(* ===== verification/Vault.v ===== *)
(** * The settings vault

    [server/larenor_server/vault.py]: one encrypted settings document per
    account, replaced under optimistic concurrency.  A document comes from the
    network, so its size is bounded by an explicit stack before its shape is
    looked at.  AES-GCM, [datetime.fromisoformat] and the length of the JSON
    text are parameters; the encrypted text is represented by the document it
    encodes. *)

From S2P Require Import Prelude Auth.

(** ** JSON documents

    What [json.loads] makes, and values of any other type.  A dictionary has
    no key twice. *)

Inductive pykey := KStr (s : ustr) | KOther (n : Z).
#[export] Instance pykey_eq_dec : EqDecision pykey.
Proof. solve_decision. Defined.

Inductive pyval :=
  | PNone
  | PBool (b : bool)
  | PInt (z : Z)
  | PFloat (finite : bool) (bits : Z)
  | PStr (s : ustr)
  | PList (l : list pyval)
  | PDict (l : list (pykey * pyval))
  | POther.

Definition MAX_JSON_BYTES : Z := 2 * 1024 * 1024.
Definition invalid_request : exn := ApiError "invalid_request" 400.

Definition surrogate (c : Z) : bool := (0xD800 <=? c) && (c <=? 0xDFFF).

Definition utf8_width (c : Z) : Z :=
  if c <? 0x80 then 1 else if c <? 0x800 then 2 else if c <? 0x10000 then 3 else 4.

(** [len(text.encode("utf-8"))]; a lone surrogate raises [UnicodeEncodeError],
    a [ValueError]. *)
Definition utf8_length (s : ustr) : res Z :=
  _ ← raise_if (existsb surrogate s = true) (ValueError "surrogates_not_allowed");
  Ok (zsum (utf8_width <$> s)).

Definition check_text (s : ustr) : res unit :=
  n ← utf8_length s;
  raise_if (n > 65536) invalid_request.

(** The loop over the entries of a dictionary, in order, pushing its children
    on the stack (whose top is the head of the list). *)
Fixpoint push_entries (depth : Z) (entries : list (pykey * pyval)) (stack : list (pyval * Z))
  : res (list (pyval * Z)) :=
  match entries with
  | [] => Ok stack
  | (key, child) :: l =>
      match key with
      | KOther _ => Raise invalid_request
      | KStr s => _ ← check_text s; push_entries depth l ((child, depth + 1) :: stack)
      end
  end.

(** One iteration of [while stack]: what it adds to [keys] and pushes. *)
Definition visit (item : pyval) (depth keys : Z) (stack : list (pyval * Z))
  : res (Z * list (pyval * Z)) :=
  match item with
  | PDict entries =>
      let keys := keys + Z.of_nat (length entries) in
      _ ← raise_if (keys > 10000) invalid_request;
      stack ← push_entries depth entries stack;
      Ok (keys, stack)
  | PList l =>
      _ ← raise_if (Z.of_nat (length l) > 10000) invalid_request;
      Ok (keys, foldl (fun st child => (child, depth + 1) :: st) stack l)
  | PStr s => _ ← check_text s; Ok (keys, stack)
  | PFloat finite _ => _ ← raise_if (finite = false) invalid_request; Ok (keys, stack)
  | PNone | PBool _ | PInt _ => Ok (keys, stack)
  | POther => Raise invalid_request
  end.

(** [None] when the fuel runs out. *)
Fixpoint bounds_loop (fuel : nat) (stack : list (pyval * Z)) (keys nodes : Z) : option (res unit) :=
  match stack with
  | [] => Some (Ok tt)
  | (item, depth) :: stack =>
      match fuel with
      | O => None
      | S fuel =>
          let nodes := nodes + 1 in
          if decide (depth > 16 \/ nodes > 40000) then Some (Raise invalid_request)
          else match visit item depth keys stack with
               | Raise e => Some (Raise e)
               | Ok (keys, stack) => bounds_loop fuel stack keys nodes
               end
      end
  end.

● ● ● ● ● ● ●

## Directions
Exact retyping of all the entries is required.

## Answer for this exercise
(* ===== verification/Vault.v ===== *)
(** * The settings vault

    [server/larenor_server/vault.py]: one encrypted settings document per
    account, replaced under optimistic concurrency.  A document comes from the
    network, so its size is bounded by an explicit stack before its shape is
    looked at.  AES-GCM, [datetime.fromisoformat] and the length of the JSON
    text are parameters; the encrypted text is represented by the document it
    encodes. *)

From S2P Require Import Prelude Auth.

(** ** JSON documents

    What [json.loads] makes, and values of any other type.  A dictionary has
    no key twice. *)

Inductive pykey := KStr (s : ustr) | KOther (n : Z).
#[export] Instance pykey_eq_dec : EqDecision pykey.
Proof. solve_decision. Defined.

Inductive pyval :=
  | PNone
  | PBool (b : bool)
  | PInt (z : Z)
  | PFloat (finite : bool) (bits : Z)
  | PStr (s : ustr)
  | PList (l : list pyval)
  | PDict (l : list (pykey * pyval))
  | POther.

Definition MAX_JSON_BYTES : Z := 2 * 1024 * 1024.
Definition invalid_request : exn := ApiError "invalid_request" 400.

Definition surrogate (c : Z) : bool := (0xD800 <=? c) && (c <=? 0xDFFF).

Definition utf8_width (c : Z) : Z :=
  if c <? 0x80 then 1 else if c <? 0x800 then 2 else if c <? 0x10000 then 3 else 4.

(** [len(text.encode("utf-8"))]; a lone surrogate raises [UnicodeEncodeError],
    a [ValueError]. *)
Definition utf8_length (s : ustr) : res Z :=
  _ ← raise_if (existsb surrogate s = true) (ValueError "surrogates_not_allowed");
  Ok (zsum (utf8_width <$> s)).

Definition check_text (s : ustr) : res unit :=
  n ← utf8_length s;
  raise_if (n > 65536) invalid_request.

(** The loop over the entries of a dictionary, in order, pushing its children
    on the stack (whose top is the head of the list). *)
Fixpoint push_entries (depth : Z) (entries : list (pykey * pyval)) (stack : list (pyval * Z))
  : res (list (pyval * Z)) :=
  match entries with
  | [] => Ok stack
  | (key, child) :: l =>
      match key with
      | KOther _ => Raise invalid_request
      | KStr s => _ ← check_text s; push_entries depth l ((child, depth + 1) :: stack)
      end
  end.

(** One iteration of [while stack]: what it adds to [keys] and pushes. *)
Definition visit (item : pyval) (depth keys : Z) (stack : list (pyval * Z))
  : res (Z * list (pyval * Z)) :=
  match item with
  | PDict entries =>
      let keys := keys + Z.of_nat (length entries) in
      _ ← raise_if (keys > 10000) invalid_request;
      stack ← push_entries depth entries stack;
      Ok (keys, stack)
  | PList l =>
      _ ← raise_if (Z.of_nat (length l) > 10000) invalid_request;
      Ok (keys, foldl (fun st child => (child, depth + 1) :: st) stack l)
  | PStr s => _ ← check_text s; Ok (keys, stack)
  | PFloat finite _ => _ ← raise_if (finite = false) invalid_request; Ok (keys, stack)
  | PNone | PBool _ | PInt _ => Ok (keys, stack)
  | POther => Raise invalid_request
  end.

(** [None] when the fuel runs out. *)
Fixpoint bounds_loop (fuel : nat) (stack : list (pyval * Z)) (keys nodes : Z) : option (res unit) :=
  match stack with
  | [] => Some (Ok tt)
  | (item, depth) :: stack =>
      match fuel with
      | O => None
      | S fuel =>
          let nodes := nodes + 1 in
          if decide (depth > 16 \/ nodes > 40000) then Some (Raise invalid_request)
          else match visit item depth keys stack with
               | Raise e => Some (Raise e)
               | Ok (keys, stack) => bounds_loop fuel stack keys nodes
               end
      end
  end.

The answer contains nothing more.